Nos estamos enterado de una parte del proceso por la prensa. La actuación de acondicionamiento del cauce ya se realizó, teóricamente, con ese mismo fin, después de la riada de 2013. Más aún, en donde se pretende vaciar ahora el cauce para ampliar su sección, justamente se rellenó al realizar esta actuación, por las diferentes administraciones en 2013, tras la riada. ¿No significa nada ambientalmente, económicamente, socialmente? ¿Han cambiado las normas o los criterios técnicos que invalidan esas obras? ¿si es necesario hacer una actuación específica no debería asegurarse un retorno, al menos, de 200 años?

Es lícito preguntarse por qué desmontar ahora lo realizado tras la última riada, qué motivos o intereses lo pueden hacer razonable. La respuesta podría ser sencilla: si alguien vacía el cauce gratis al Ayuntamiento y echa los rellenos en la zona inundable de flujo preferente donde han decidido instalar la telecabina, lograremos cambiar su calificación hidrológica. Con ello se podrán conseguir dos objetivos, tenemos viable la salida de las instalaciones de remontes en zona ‘solo inundable’ y además muy cerca se podrían realizar nuevas promociones urbanísticas (al parecer 1.100 apartamentos ya previstos). Pero cómo siempre, esto pueden ser casualidades, y sólo nos interesa proteger el casco histórico de las avenidas ordinarias de retorno de 10 años.

Ante el título rimbombante del proyecto “para la reducción de la vulnerabilidad frente a las inundaciones del Casco Histórico de Benás” observamos atónitos que la realidad puede ser rellenar una zona que no está en el casco histórico, para que ‘solo sea inundable’, por 1,6 millones de euros más a pagar con fondos públicos.

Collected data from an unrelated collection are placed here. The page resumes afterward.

(** X6: no handler can blank a title or a description.  If every course has
    a title and a description that are not empty, so has every course after
    a creation, after an update and after a deletion, whatever the
    request. *)
Theorem titles_and_descriptions_stay_nonempty (req : Req.Request) (db : Db) :
  Forall (fun c => named c = true) (courses db) ->
  Forall (fun c => named c = true)
         (courses (snd (handleCourseCreation req db)))
  /\ Forall (fun c => named c = true)
            (courses (snd (handleCourseUpdate req db)))
  /\ Forall (fun c => named c = true)
            (courses (snd (handleCourseDelete req db))).
Proof.
  intros Hall. split; [|split].
  - destruct (create_cases req db)
      as [[_ ->] | (adm & t & d & pr & url & _ & _ & Ht & Hd & _ & _ & ->)];
      [exact Hall|].
    simpl. apply Forall_app. split; [exact Hall|].
    constructor; [|constructor].
    unfold named. simpl. apply truthy_string_iff in Ht, Hd.
    now rewrite Ht, Hd.
  - assert (Hupd : forall id t d pr docs,
               Forall (fun c => named c = true) docs ->
               Forall (fun c => named c = true)
                 (snd (Course.findByIdAndUpdate id
                         (Course.mkUpdate (given t) (given d) (given pr))
                         docs))).
    { intros id t d pr docs. induction 1 as [|c docs Hc Hdocs IH]; simpl;
        [constructor|].
      destruct (String.eqb (Course._id c) id); simpl.
      - constructor; [|exact Hdocs].
        unfold named, Course.apply, given in *. simpl.
        apply andb_true_iff in Hc as [Hct Hcd].
        destruct (truthy t) eqn:Ht, (truthy d) eqn:Hd; simpl;
          now rewrite ?Ht, ?Hd, ?Hct, ?Hcd.
      - destruct (Course.findByIdAndUpdate id _ docs) as [r rest].
        simpl in *. now constructor. }
    unfold handleCourseUpdate.
    destruct (Req.admin req); simpl; auto.
    destruct (Req.params_id req) as [id|]; simpl; auto.
    destruct (truthy id); simpl; auto.
    destruct (Zod.courseSchema (Req.body req)) as [[t d pr]|e]; simpl; auto.
    specialize (Hupd id t d pr (courses db) Hall).
    destruct (Course.findByIdAndUpdate id _ (courses db)) as [[r|] docs'];
      simpl in *; exact Hupd.
  - assert (Hdel : forall id docs,
               Forall (fun c => named c = true) docs ->
               Forall (fun c => named c = true)
                      (snd (Course.findByIdAndDelete id docs))).
    { intros id docs. induction 1 as [|c docs Hc Hdocs IH]; simpl;
        [constructor|].
      destruct (String.eqb (Course._id c) id); simpl; [exact Hdocs|].
      destruct (Course.findByIdAndDelete id docs) as [r rest].
      simpl in *. now constructor. }
    unfold handleCourseDelete.
    destruct (Req.admin req); simpl; auto.
    destruct (Req.params_id req) as [id|]; simpl; auto.
    destruct (truthy id); simpl; auto.
    specialize (Hdel id (courses db) Hall).
    destruct (Course.findByIdAndDelete id (courses db)) as [[r|] docs'];
      simpl in *; exact Hdel.
Qed.

Lemma delete_unique id docs :
  NoDup (map Course._id docs) ->
  Course.findById id (snd (Course.findByIdAndDelete id docs)) = None.
Proof.
  unfold Course.findById.
  induction docs as [|c docs IH]; simpl; [reflexivity|].
  intros Hnd. inversion Hnd as [|x xs Hnotin Hnd']; subst.
  destruct (String.eqb_spec (Course._id c) id) as [Hc|Hc]; simpl.
  - apply findById_none. intros d Hin Hd.
    apply Hnotin. rewrite Hc, <- Hd. now apply in_map.
  - destruct (Course.findByIdAndDelete id docs) as [r rest] eqn:Hdel.
    simpl in *.
    destruct (String.eqb_spec (Course._id c) id); [contradiction|].
    now apply IH.
Qed.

Para que al final pudiera quizás salir la telecabina de dónde no se creían que podía salir y con sólo una previsión de ‘retorno de 10 años’ del proyecto de actuación. Y de paso si se puede contribuir a otras cosas urbanísticas, mejor.

Desconocemos la razón por la que el Gobierno de Aragón pueda ser ‘partícipe necesario’ para todo esto. Cuanta agilidad en dotar de presupuesto económico al proyecto y aceptar su ejecución por parte del Instituto Aragonés del Agua, en sólo unos meses. En la última riada el casco de Benás se salvó de sus efectos, no así la zona de Linsoles, en el mismo municipio ¿Por qué, si hay algo de dinero, no se realiza una actuación parcial allí? o, ¿no sería más razonable realizar este gasto para que exista un Centro de DIA para las personas que lo necesitan en el municipio? Y muchas cosas más.

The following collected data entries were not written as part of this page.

(** X3.  First revision, a device already stored under its key: the update
    writes the submitted fields into the device's row, where it stands, and
    keeps every column it does not name, [id] and [device_id] among them;
    the reply is 204. *)
Theorem known_device_update_v1
    (digest : list byte -> list byte -> string) (secret : list byte)
    (trackingValidation1 : list byte -> option Rev1.tracking)
    (toString_utf8 : list byte -> string)
    (Date_of_Number : string -> option Z) (toISOString : Z -> string)
    (req : request) (ev : env) (w : world) (t : Rev1.tracking) (birthday : Z) :
  let deviceId := toString_utf8 (Buffer.from_base64 (Rev1.device_id t)) in
  let deviceUid := toString_utf8 (Buffer.from_base64 (Rev1.device_uid t)) in
  let key := "device_" +:+
             Buffer.toString_base64
               (Buffer.from_utf8 (deviceUid +:+ "-" +:+ toISOString birthday)) in
  let upd := Rev1.update_data t birthday (client_ip req) ev in
  Rev1.accepted digest secret trackingValidation1 req t ->
  Number_isNaN deviceId || Number_isNaN deviceUid = false ->
  Date_of_Number deviceId = Some birthday ->
  table_ok (leaderboard w) ->
  present key (leaderboard w) ->
  exists b r a w1,
    leaderboard w = b ++ r :: a
    /\ r !! "device_id" = Some (Str key)
    /\ Rev1.track digest secret trackingValidation1 toString_utf8 Date_of_Number
         toISOString req ev w
       = (w1, Ok (Sent 204 Empty))
    /\ leaderboard w1 = b ++ (upd ∪ r) :: a
    /\ (upd ∪ r) !! "device_name" = Some (Rev1.device_name t)
    /\ (upd ∪ r) !! "last_ip" = Some (Str (client_ip req))
    /\ (upd ∪ r) !! "id" = r !! "id"
    /\ (upd ∪ r) !! "device_id" = r !! "device_id"
    /\ (forall col, col ∉ written_columns -> (upd ∪ r) !! col = r !! col).
Proof.
  intros deviceId deviceUid key upd (Htruthy & Hsig & Hvalid) Hnum Hdate Hok Hkey.
  destruct w as [s fb tr]. cbn [leaderboard] in *.
  destruct (StoreFacts.present_split _ _ Hkey) as (b & r & a & -> & Hr).
  destruct (StoreFacts.findFirst_unique "device_id" (Str key) b r a Hr
              (proj1 (proj2 Hok))) as [_ Hfind].
  assert (forall col, col ∉ written_columns -> (upd ∪ r) !! col = r !! col) as Hframe.
  { intros col Hcol. apply lookup_union_r. now apply update_data_v1_frame. }
  assert ((upd ∪ r) !! "id" = r !! "id") as Hid.
  { apply Hframe. intros Hin. apply list_elem_of_In in Hin. cbn in Hin.
    intuition discriminate. }
  assert ((upd ∪ r) !! "device_id" = r !! "device_id") as Hdev.
  { apply Hframe. intros Hin. apply list_elem_of_In in Hin. cbn in Hin.
    intuition discriminate. }
  pose proof Hok as Hok'.
  apply StoreFacts.table_ok_middle in Hok' as (H1 & H2 & _ & _).
  assert (db_update "device_id" (Str key) upd (b ++ r :: a)
          = Ok (b ++ (upd ∪ r) :: a)) as Hdb.
  { apply StoreFacts.update_unique; [exact Hr|apply Hok|].
    apply StoreFacts.conflicts_false; [now rewrite Hid|now rewrite Hdev]. }
  exists b, r, a. eexists.
  split; [reflexivity|]. split; [exact Hr|]. split.
  - unfold Rev1.track. rewrite Htruthy. cbn [negb].
    unfold mbind at 1, M_bind at 1.
    rewrite (Rev2Facts.verify_accepted digest secret req _ _ Hsig eq_refl).
    unfold parse. rewrite Hvalid.
    unfold mbind at 1, M_bind at 1, mret at 1, M_ret at 1.
    fold deviceId deviceUid. rewrite Hnum, Hdate. fold key upd.
    Rev2Facts.run_monad. rewrite Hfind. Rev2Facts.run_monad. rewrite Hdb.
    reflexivity.
  - cbn [leaderboard]. split; [reflexivity|].
    split; [now apply lookup_union_Some_l|].
    split; [now apply lookup_union_Some_l|].
    split; [exact Hid|]. split; [exact Hdev|exact Hframe].
Qed.

Lemma known_device_update_v1_witness :
  (Rev1.track Sample.digest Sample.secret Sample.trackingValidation1
     Sample.text_of Sample.Date_of_Number Sample.toISOString
     Sample.numbered Sample.env1 Sample.world1).2
  = Ok (Sent 204 Empty).
Proof.
  destruct (known_device_update_v1 Sample.digest Sample.secret
              Sample.trackingValidation1 Sample.text_of Sample.Date_of_Number
              Sample.toISOString Sample.numbered Sample.env1 Sample.world1
              (Rev1.Tracking (Str "ada") "MTcwMDAwMDAwMA==" "NDI="
                 (Str "Peak") (Str "0") (Num 3))
              1700000000000)
    as (b & r & a & w1 & _ & _ & Htrack & _).
  - unfold Rev1.accepted. cbn [Sample.numbered x_signature rawBody].
    rewrite Base64Facts.from_base64_toString.
    split; [reflexivity|]. split; reflexivity.
  - vm_compute. reflexivity.
  - vm_compute. reflexivity.
  - unfold table_ok, column. cbn.
    split; [|split]; [apply NoDup_ListNoDup .. |];
      repeat constructor; cbn; try (intros H; intuition discriminate); eauto.
  - unfold present, column. vm_compute. apply list_elem_of_In. cbn. tauto.
  - now rewrite Htrack.
Defined.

Recordar que parte del actual equipo de gobierno municipal, opinaba de forma diferente durante la campaña electoral municipal sobre estos temas ¿Por qué han cambiado sus promesas?

Pero hay un detalle importante, con ‘todas estas cosas’ los fondos públicos que se pueden emplear no cumplirían posiblemente con sus ‘obligaciones técnicas y legales’ que los supeditan por la administración estatal y europea. Ante ello es necesario saber también, si así sucediese, si los ciudadanos de Benás y los aragoneses, somos quienes vamos a pagar todo, por decisión de unos pocos.

Cómo conocen y puede observarse en los escritos presentados en los diversos expedientes, los políticos son conscientes de esta situación y son sabedores de estos hechos. Si continúan adelante, siendo sabedores, todos tendremos un serio problema. Unos cómo ciudadanos con los derechos de eficacia y transparencia en la gestión de sus impuestos, y los otros cómo administradores públicos, con sus obligaciones y derechos legales.

Estamos todos a tiempo de reflexionar y actuar, se puede corregir, cambiar y evitar. Por ejemplo, ¿ha servido para algo la experiencia después de la Tragedia de Biescas? Puede que ya estemos viviendo una, pero está sería medioambiental, de funcionamiento de las administraciones, del posible trabajo de los operarios públicos, de despilfarro económico, de beneficio de empresas privadas con fondos y actuaciones públicas, de macroproyectos urbanísticos, de actuar a sabiendas. Muchas cosas pueden estar pasando, que tienen fácil solución cumpliendo la ley: transparencia, acceso a la información, correcto funcionamiento de las administraciones, responsabilidades. Está todo inventado.

Nuestra obligación cómo ciudadanía es ponerlo en conocimiento, que sea público, para que actúen todos a los que la normativa les obliga. Es por nuestro futuro.